Goal of the exercise:
Locate the string "Fixpoint" in the records below. Copy every line where it occurs.

Start of Material provided

Lemma start_resolved_shape (rawOptions : option RawOptions) (env : AudioSetup)
    (w w' : World) (v : Value) :
  start rawOptions env w = (w', resolve v) ->
  exists m,
    currentModel (vosk w) = Some m /\
    setCategory env = None /\ setActive env = None /\ pcmFormat env = true /\
    w' = (match readTimeout rawOptions with
          | Some t => mainAsync (scheduleTimer t)
          | None => fun u => u
          end)
           (set_permissionRequests (S (permissionRequests w))
              (on_vosk (set_inputTap
                          (Some (mkTap (negotiatedRate env / 10)
                                       (negotiatedRate env)
                                       (negotiatedChannels env))))
                 (on_vosk (set_recognizer
                             (if recognizerNew env
                              then Some (mkRecognizer (allocated w) (model m)
                                           (negotiatedRate env)
                                           (readGrammar rawOptions))
                              else None))
                    (if recognizerNew env
                     then set_allocated (S (allocated w)) w
                     else w)))).
Proof.
  unfold start, startCatch, readTimeout, readGrammar, negotiatedRate,
    negotiatedChannels.
  destruct (currentModel (vosk w)) as [m|]; [|discriminate].
  destruct (setCategory env); [discriminate|].
  destruct (setActive env); [discriminate|].
  destruct (pcmFormat env); cbn [negb]; [|discriminate].
  destruct rawOptions as [[[g tm]|]|]; cbn [grammar timeout].
  - destruct g as [[|p g]|]; [| destruct (encodeGrammar env); [discriminate|] |];
      destruct tm, (recognizerNew env); intros H; injection H as <- <-;
      exists m; repeat split.
  - destruct (recognizerNew env); intros H; injection H as <- <-;
      exists m; repeat split.
  - destruct (recognizerNew env); intros H; injection H as <- <-;
      exists m; repeat split.
Qed.
(** The exponent part: absent, or [e], a sign and digits. *)
Definition exponent (s : list ascii) : option Z :=
  match s with
  | [] => Some 0
  | c :: s' =>
      if letter "e" c then
        let '(neg, s'') := sign s' in
        let '(ds, rest) := span Re.digit s'' in
        match ds, rest with
        | _ :: _, [] => Some (if neg then - decimal ds else decimal ds)
        | _, _ => None
        end
      else None
  end.

(** [float(s)] for a [str] [s]; [None] stands for [ValueError]. *)
Definition to_float (s : string) : option float :=
  s ← drop_underscores None (strip (list_ascii_of_string s));
  let '(neg, s) := sign s in
  match prefix (list_ascii_of_string "inf") s with
  | Some rest =>
      match rest, prefix (list_ascii_of_string "inity") rest with
      | [], _ | _, Some [] => Some (SF2Prim (S754_infinity neg))
      | _, _ => None
      end
  | None =>
      match prefix (list_ascii_of_string "nan") s with
      | Some [] => Some nan
      | Some _ => None
      | None =>
          let '(int, s) := span Re.digit s in
          let '(frac, s) :=
            match s with
            | c :: s' => if chr "." c then span Re.digit s' else ([], s)
            | [] => ([], s)
            end in
          match int ++ frac with
          | [] => None
          | ds =>
              e ← exponent s;
              Some (scaled neg (decimal ds) (e - Z.of_nat (length frac)))
          end
      end
  end.
(** ** The [status] command (src/discovery/status.go) *)

(** A managed container: its id, image, creation time and environment
    ([serviceRuntime.EnvFor]). *)
Record Container := {
  ID_ : string;
  Image_ : string;
  Created : Z;
  EnvFor : strmap
}.

(** [s[0:12]]: Go panics when [s] is shorter than 12 bytes. *)
Definition slice12 (s : string) : option string :=
  if Nat.ltb (String.length s) 12 then None else Some (substring 0 12 s).

(** What one run of [status] ends with: the table rows it prints, the
    error line it logs when a lookup fails (the table is then not
    printed), or a panic. *)
Inductive Outcome (A : Type) :=
  | Done (rows : A)
  | Failed (msg : string)
  | Panicked.
Arguments Done {A} rows.
Arguments Failed {A} msg.
Arguments Panicked {A}.

Definition status_header : list string :=
  ["CONTAINER ID"; "IMAGE"; "EXTERNAL"; "INTERNAL"; "CREATED"; "EXPIRES"].

Section Status.
(** The clock ([time.Now()]), [utils.HumanDuration], and the registry
    lookup for the environment and pool of the command line. *)
Variable now : Z.
Variable HumanDuration : Z -> string.
Variable lookup : Container -> option ServiceRegistration * option error.

Definition registered_row (r : ServiceRegistration) : option (list string) :=
  match slice12 (ContainerID r) with
  | None => None
  | Some id => Some [id; RegImage r; ExternalAddr r; InternalAddr r;
                     HumanDuration (now - StartedAt r)%Z ++ " ago";
                     "In " ++ HumanDuration (Expires r - now)%Z]
  end.
(** Events that end the current thread's deduplication: a thread change,
    and the reset of the retry affordance. *)
Definition ends_thread (ev : Event) : bool :=
  match ev with
  | EvThreadChange | EvRetry => true
  | _ => false
  end.

(** ** Invariants and frames *)

(** The world after the renders that follow a handler: what [rerender]
    computes for this panel (see [rerender_spec]). *)
Definition after_render (env : Env) (rendered : ScriptStatus) (w : World)
  : World :=
  if isMountedRef (panel w)
     && negb (ScriptStatus_eqb (scriptStatus (panel w)) rendered)
     && isBrowser env
  then
    if chatkitDefined w then
      {| panel :=
           {| processedFacts := processedFacts (panel w);
              errors :=
                {| script := None; session := session (errors (panel w));
                   integration := integration (errors (panel w));
                   retryable := retryable (errors (panel w)) |};
              isInitializingSession := isInitializingSession (panel w);
              isMountedRef := true;
              scriptStatus := ready;
              widgetInstanceKey := widgetInstanceKey (panel w) |};
         chatkitDefined := true; listening := true; timeoutId := None;
         pendingCalls := pendingCalls w |}
    else
      {| panel := panel w; chatkitDefined := false; listening := true;
         timeoutId :=
           if ScriptStatus_eqb (scriptStatus (panel w)) pending then Some 5000
           else None;
         pendingCalls := pendingCalls w |}
  else w.
(** One analysis call of a running process, the way the wrappers of
    [protect] make it: fetch the global client, then ask it. *)
Definition analysis_call (method path source_ip : string)
    (user_agent : option string) (headers : option (gmap string string))
    (query_params request_body : option string) : M pyval :=
  client ← get_client None;
  analyze_event client method path source_ip user_agent headers
                query_params request_body.

(** [later w w']: the process in world [w] reaches [w'] by analysis
    calls. *)
Inductive later (w : World) : World -> Prop :=
| later_now : later w w
| later_call w' method path ip ua hs q body :
    later w w' ->
    later w (snd (run (analysis_call method path ip ua hs q body) w')).

(** The post is an event with session identifier [sid]. *)
Definition carries_session (sid : string) (p : PostCall) : Prop :=
  exists ev, post_json p = EventJson ev /\ ev_session_id ev = sid.

(** The two readings a session identifier is made of. *)
Definition start_second (w : World) : Z := time_src w (time_reads w).
Definition uuid_prefix (w : World) : string :=
  PyStr.slice_to 9 (uuid_src w (uuid_reads w)).

Fixpoint no_underscore (s : string) : Prop :=
  match s with
  | EmptyString => True
  | String c s' => c <> "_"%char /\ no_underscore s'
  end.
(** The double quote character, and a string between double quotes. *)
Definition dq : string :=
  String (Ascii.Ascii false true false false false true false false) EmptyString.
Definition quoted (s : string) : string := dq +:+ s +:+ dq.
(** * Laboratory management system: inventory and experiment engine

    A shallow embedding of the two implementations found in the repository:

    - [Split]: the module variant ([models.py], [managers.py],
      [laboratory_system.py], [calculators.py]);
    - [Mono]: the single-script variant ([Laboratorio Quimico.py]).

    Conventions of the embedding.

    - Python numbers are idealised as rationals ([Q]); division is made
      explicit and raises [ZeroDivisionError] on a zero divisor, as Python
      does.
    - A calendar date is its day ordinal ([Z]); a [datetime] is a day ordinal
      together with the microseconds elapsed since midnight.  A date string
      produced by [strftime "%Y-%m-%d"] is identified with the date it
      denotes, so [strptime] of such a string is the identity.
    - [datetime.now()] is an explicit argument [now]; the clock does not
      advance during one call.
    - Python dictionaries that the code iterates over are insertion-ordered
      association lists ([dict]); the keyed stores of the managers, which the
      modelled code only reads and writes by key, are [gmap]s.
    - Mutation of [self] is explicit state passing; a raised exception keeps
      the state reached so far ([outcome]).
    - [models.py] takes [Validator] from [laboratory_system], which does not
      define it; the embedding gives it the [Validator] of the script.
    - The error kinds of the specification are, in the code: [None] or
      [False] returned by the module variant, an error message returned by
      the script ([Mono.error]), and [ValueError] raised by a constructor. *)

From Stdlib Require Import ZArith QArith Lqa String Ascii List Bool Lia.
From stdpp Require Import base option gmap strings list pretty.
Import ListNotations.
(** * utdataflow: dataflow runtime, SRG store and pattern matcher

    A shallow embedding of the parts of the Ubitrack dataflow library that
    the specification makes claims about, and the proofs (or refutations)
    of those claims.

    - [EventQueue]      src/utDataflow/EventQueue.{h,cpp}
    - [AttributeValue]  src/utGraph/AttributeValue.{h,cpp}
    - [Predicate]       src/utGraph/Predicate.cpp, AttributeExpression.cpp,
                        KeyValueAttributes.cpp, EvaluationContext.h
    - [Graph]           src/utGraph/Graph.h
    - [DataflowNetwork] src/utDataflow/DataflowNetwork.{h,cpp}, Component.h
    - [UTQL], [SRG]     src/utGraph/InOutAttribute.h, UTQLSubgraph.h, SRGraph.h
    - [Matching]        src/utGraph/EdgeMatching.h, Pattern.h
    - [Manager]         src/utGraph/UTQLSRGManager.h
*)

From Stdlib Require Import ZArith NArith Lia Bool Ascii String PrimFloat.
From Stdlib Require SpecFloat FloatOps FloatAxioms.
From stdpp Require Import base tactics option list gmap strings sorting pretty.

Local Open Scope Z_scope.


(** The outcome of a C++ call: it returns a value, it throws
    [Ubitrack::Util::Exception] with a message, or its behaviour is
    undefined (a null pointer is dereferenced, an end iterator is erased,
    a loop never ends).  [OutOfFuel] is not an outcome of the program:
    a loop of the model was cut off after the number of passes it was
    given. *)
Inductive Exc (A : Type) : Type :=
| Ret (a : A)
| Throw (msg : string)
| Undefined
| OutOfFuel.
Arguments Ret {A} a.
Arguments Throw {A} msg.
Arguments Undefined {A}.
Arguments OutOfFuel {A}.

Definition bindExc {A B} (x : Exc A) (f : A -> Exc B) : Exc B :=
  match x with
  | Ret a => f a
  | Throw m => Throw m
  | Undefined => Undefined
  | OutOfFuel => OutOfFuel
  end.

Notation "x <-! e1 ;; e2" := (bindExc e1 (fun x => e2))
  (at level 100, e1 at next level, right associativity).

Definition returned {A} (x : Exc A) : bool :=
  match x with Ret _ => true | _ => false end.

(** A dereferenced pointer: the object, or undefined behaviour. *)
Definition deref_ptr {A} (h : gmap nat A) (p : nat) : Exc A :=
  match h !! p with
  | Some x => Ret x
  | None => Undefined
  end.

(** [new]: an address that holds no object yet. *)
Definition newPtr {A} (h : gmap nat A) : nat := fresh (dom h).

(** Iteration over a [std::map] or [std::set] with [std::string] keys
    visits the keys in ascending order. *)
Definition stringLe (a b : string) : Prop := String.leb a b = true.

Global Instance stringLe_dec : RelDecision stringLe.
Proof. intros a b. unfold stringLe. apply _. Defined.

Definition keyLe {A} (x y : string * A) : Prop := stringLe (fst x) (fst y).

Global Instance keyLe_dec {A} : RelDecision (@keyLe A).
Proof. intros x y. unfold keyLe. apply _. Defined.

(** The entries of a [std::map< std::string, A >] in iteration order. *)
Definition entries {A} (m : gmap string A) : list (string * A) :=
  merge_sort keyLe (map_to_list m).

(** The elements of a [std::set< std::string >] in iteration order. *)
Definition members (s : gset string) : list string :=
  merge_sort stringLe (elements s).

(* ===================================================================== *)
(** * The prioritized event queue (utDataflow/EventQueue.cpp)            *)
(* ===================================================================== *)

Module EventQueue.

(** [EventQueue::ReceiverInfo].  Receiver infos are heap objects that the
    queue entries point to; [ptr] is the address.  [pPort] is kept as the
    port's full name, [pMutex] as the address of the component mutex. *)
Definition ptr := nat.

Record ReceiverInfo := mkReceiverInfo {
  pPort : string;
  pMutex : option ptr;
  nMaxQueueLength : Z;   (* int; negative if infinite queueing is allowed *)
  nQueuedEvents : Z      (* int *)
}.

(** [EventQueue::QueueData].  The payload is a type-erased callable which
    the queue never inspects; it is identified here by a number.
    [priority] is an [unsigned long long]. *)
Record QueueData := mkQueueData {
  pReceiverInfo : option ptr;   (* [None] is the null pointer *)
  event : nat;
  priority : N
}.

Inductive ThreadState :=
  state_running | state_stopping | state_stopped | state_end.

(** The queue object together with the receiver infos it points into. *)
Record State := mkState {
  m_Queue : list QueueData;                (* std::list< QueueData > *)
  receivers : gmap ptr ReceiverInfo;       (* the heap of ReceiverInfo *)
  m_State : ThreadState
}.

Definition incQueued (ri : ReceiverInfo) : ReceiverInfo :=
  mkReceiverInfo (pPort ri) (pMutex ri) (nMaxQueueLength ri) (nQueuedEvents ri + 1).

Definition decQueued (ri : ReceiverInfo) : ReceiverInfo :=
  mkReceiverInfo (pPort ri) (pMutex ri) (nMaxQueueLength ri) (nQueuedEvents ri - 1).

(** [if ( p ) p->nQueuedEvents++] and [if ( p ) p->nQueuedEvents--]. *)
Definition countUp (p : option ptr) (rs : gmap ptr ReceiverInfo) :=
  match p with Some r => alter incQueued r rs | None => rs end.

Definition countDown (p : option ptr) (rs : gmap ptr ReceiverInfo) :=
  match p with Some r => alter decQueued r rs | None => rs end.

(** The slow path of the insertion in [queue]:
<<
    QueueType::iterator it = m_Queue.begin();
    while ( it->priority < pos->priority )
        it++;
    m_Queue.insert( it, *pos );
>>
    The loop has no end test; it is only entered when the last element has
    a priority above the new one, so the iterator stops before the end.
    The [[]] case is therefore not reached from [sortIn]. *)
Fixpoint insertScan (q : list QueueData) (x : QueueData) : list QueueData :=
  match q with
  | [] => [x]
  | y :: q' =>
      if (priority y <? priority x)%N then y :: insertScan q' x
      else x :: y :: q'
  end.

(** "sort event into queue": empty queue, fast path at the back, or scan
    from the front. *)
Definition sortIn (q : list QueueData) (x : QueueData) : list QueueData :=
  match last q with
  | None => [x]
  | Some b =>
      if (priority b <=? priority x)%N then q ++ [x]
      else insertScan q x
  end.

(** The [for] loop of [queue]: every event of the batch is sorted in and
    counted for its receiver. *)
Fixpoint enqueueAll (q : list QueueData) (rs : gmap ptr ReceiverInfo)
    (events : list QueueData) : list QueueData * gmap ptr ReceiverInfo :=
  match events with
  | [] => (q, rs)
  | e :: es => enqueueAll (sortIn q e) (countUp (pReceiverInfo e) rs) es
  end.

End of Material provided

Written response:
Fixpoint no_underscore (s : string) : Prop :=
Fixpoint insertScan (q : list QueueData) (x : QueueData) : list QueueData :=
Fixpoint enqueueAll (q : list QueueData) (rs : gmap ptr ReceiverInfo)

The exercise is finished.